Using the entries that follow, write out the line containing "chroma_seg : list (list Q)", the line containing "(** The body", and every line between them, exactly and nothing else.

Records excerpted from a collection
*** Block opens ***

(** * previewData: the chorus detector of CorosDETECfunc.py

    A shallow embedding of [detectar_y_extraer_coro] and of the five
    closures it is made of (segmenter, similarity engine, scorer, expander,
    exporter), with the properties of the detector stated over it.

    Numbers.  Python floats and numpy scalars are modelled as exact
    rationals [Q]; a not-a-number correlation is a separate constructor
    ([FNaN]), since the code tests for it.  Frame indices and counts are
    [nat], the bound of the segment loop is an integer [Z] because it can
    be negative.

    Libraries.  librosa, numpy's [corrcoef], pydub and the file system are
    not code of this repository: they are the fields of [Librerias], and
    every theorem holds for every value of that record.

    Output.  The [print] calls guarded by [mostrar_info] do not influence
    any returned value and are left out. *)

From stdpp Require Import base list strings.
From Stdlib Require Import ZArith QArith Qround Lqa Lia.
From Stdlib Require Import Sorted.

Open Scope Q_scope.

(** ** Exceptions and fallible computations *)

Inductive exn : Type :=
  | FileNotFoundError (msg : string)
  | IndexError (msg : string)
  | ValueError (msg : string)
  | OtraExcepcion (msg : string).


Inductive res (A : Type) : Type :=
  | Ok (a : A)
  | Raise (e : exn).
Arguments Ok {A} a.
Arguments Raise {A} e.

Definition bind {A B : Type} (c : res A) (k : A -> res B) : res B :=
  match c with
  | Ok a => k a
  | Raise e => Raise e
  end.

Notation "'let!' x ':=' c 'in' k" := (bind c (fun x => k))
  (at level 10, x pattern, c at level 100, k at level 200).

(** [l[i]] for [i >= 0], and [l[-1]] *)
Definition getitem {A : Type} (l : list A) (i : nat) : res A :=
  match l !! i with
  | Some x => Ok x
  | None => Raise (IndexError "list index out of range")
  end.

Definition getitem_ultimo {A : Type} (l : list A) : res A :=
  match last l with
  | Some x => Ok x
  | None => Raise (IndexError "list index out of range")
  end.

(** ** Python and numpy primitives *)

(** The values taken by [i] in [for i in range(0, stop, step)], [step > 0]:
    the loop variable starts at 0 and is increased by [step] while it is
    below [stop]. *)
Fixpoint range_loop (fuel i : nat) (stop : Z) (step : nat) : list nat :=
  match fuel with
  | O => []
  | S fuel' =>
      if (Z.of_nat i <? stop)%Z
      then i :: range_loop fuel' (i + step)%nat stop step
      else []
  end.

(** [range(0, stop, step)]; a zero step is a [ValueError]. *)
Definition py_range (stop : Z) (step : nat) : res (list nat) :=
  match step with
  | O => Raise (ValueError "range() arg 3 must not be zero")
  | S _ => Ok (range_loop (Z.to_nat stop) 0 stop step)
  end.

(** [l[a:b]] for [0 <= a]; Python clamps a slice to the list. *)
Definition slice {A : Type} (a b : nat) (l : list A) : list A :=
  take (b - a) (drop a l).

(** [m[:, a:b]] on a matrix stored by rows *)
Definition slice_cols (a b : nat) (m : list (list Q)) : list (list Q) :=
  map (slice a b) m.

(** [m.flatten()] (row-major) *)
Definition flatten (m : list (list Q)) : list Q := concat m.

(** [m.shape[1]] *)
Definition shape1 (m : list (list Q)) : nat :=
  match m with
  | [] => O
  | fila :: _ => length fila
  end.

Definition Qsum (l : list Q) : Q := fold_right Qplus 0 l.

Definition np_mean (l : list Q) : Q := Qsum l / inject_Z (Z.of_nat (length l)).

Definition np_var (l : list Q) : Q :=
  let m := np_mean l in np_mean (map (fun x => (x - m) * (x - m)) l).

(** Python's [max(a, b)]: the first argument unless the second is greater. *)
Definition py_max (a b : Q) : Q := if Qle_bool b a then a else b.

(** [max(l)] on a list; the code only calls it on non-empty lists. *)
Definition py_max_list (l : list Q) : Q :=
  match l with
  | [] => 0
  | x :: l' => fold_left py_max l' x
  end.

(** ** Data model *)

(** The feature streams computed by librosa from the waveform. *)
Record caracteristicas : Type := {
  rms : list Q;
  mfcc : list (list Q);
  spectral_centroid : list Q;
  chroma : list (list Q);
  tempo : Q
}.

(** The dictionary built for each window by [analizar_segmentos_completo]. *)
Record segmento : Type := {
  inicio_s : Q;
  fin_s : Q;
  inicio_frame : nat;
  fin_frame : nat;
  energia_promedio : Q;
  energia_varianza : Q;
  centroid_promedio : Q;
  estabilidad_tonal : Q;
  mfcc_seg : list (list Q);
  chroma_seg : list (list Q)
}.

(** ** Segmenter *)

Definition frame_length : nat := 2048.
Definition hop_length : nat := 512.

(** [librosa.frames_to_time(frame, sr=sr, hop_length=hop_length)] *)
Definition frames_to_time (frame : nat) (sr : positive) : Q :=
  Z.of_nat (frame * hop_length) # sr.

(** [int(segundos * sr / hop_length)] for non-negative arguments *)
Definition segundos_a_frames (segundos : nat) (sr : positive) : nat :=
  (segundos * Pos.to_nat sr) / hop_length.

(** The body of the segment loop, for the window starting at frame [i]. *)
Definition construir_segmento (f : caracteristicas) (sr : positive)
    (ventana_frames i : nat) : segmento :=
  let inicio_frame := i in
  let fin_frame := (i + ventana_frames)%nat in
  let chroma_seg := slice_cols inicio_frame fin_frame (chroma f) in
  {| inicio_s := frames_to_time inicio_frame sr;
     fin_s := frames_to_time fin_frame sr;
     inicio_frame := inicio_frame;
     fin_frame := fin_frame;
     energia_promedio := np_mean (slice inicio_frame fin_frame (rms f));
     energia_varianza := np_var (slice inicio_frame fin_frame (rms f));
     centroid_promedio :=
       np_mean (slice inicio_frame fin_frame (spectral_centroid f));
     estabilidad_tonal := 1 / (1 + np_var (flatten chroma_seg));
     mfcc_seg := slice_cols inicio_frame fin_frame (mfcc f);
     chroma_seg := chroma_seg |}.

(** The loop of [analizar_segmentos_completo] over the feature streams:
    [for i in range(0, len(rms) - ventana_frames, hop_frames)]. *)
Definition segmentar (f : caracteristicas) (sr : positive)
    (ventana_s hop_s : nat) : res (list segmento) :=
  let ventana_frames := segundos_a_frames ventana_s sr in
  let hop_frames := segundos_a_frames hop_s sr in
  let! inicios :=
    py_range (Z.of_nat (length (rms f)) - Z.of_nat ventana_frames) hop_frames in
  Ok (map (construir_segmento f sr ventana_frames) inicios).

(** ** External libraries *)

(** A floating-point result that the code tests with [np.isnan]. *)
Inductive fnum : Type :=
  | FNum (q : Q)
  | FNaN.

*** Block closes ***

Solution to the exercise -
  chroma_seg : list (list Q)
}.

(** ** Segmenter *)

Definition frame_length : nat := 2048.
Definition hop_length : nat := 512.

(** [librosa.frames_to_time(frame, sr=sr, hop_length=hop_length)] *)
Definition frames_to_time (frame : nat) (sr : positive) : Q :=
  Z.of_nat (frame * hop_length) # sr.

(** [int(segundos * sr / hop_length)] for non-negative arguments *)
Definition segundos_a_frames (segundos : nat) (sr : positive) : nat :=
  (segundos * Pos.to_nat sr) / hop_length.

(** The body of the segment loop, for the window starting at frame [i]. *)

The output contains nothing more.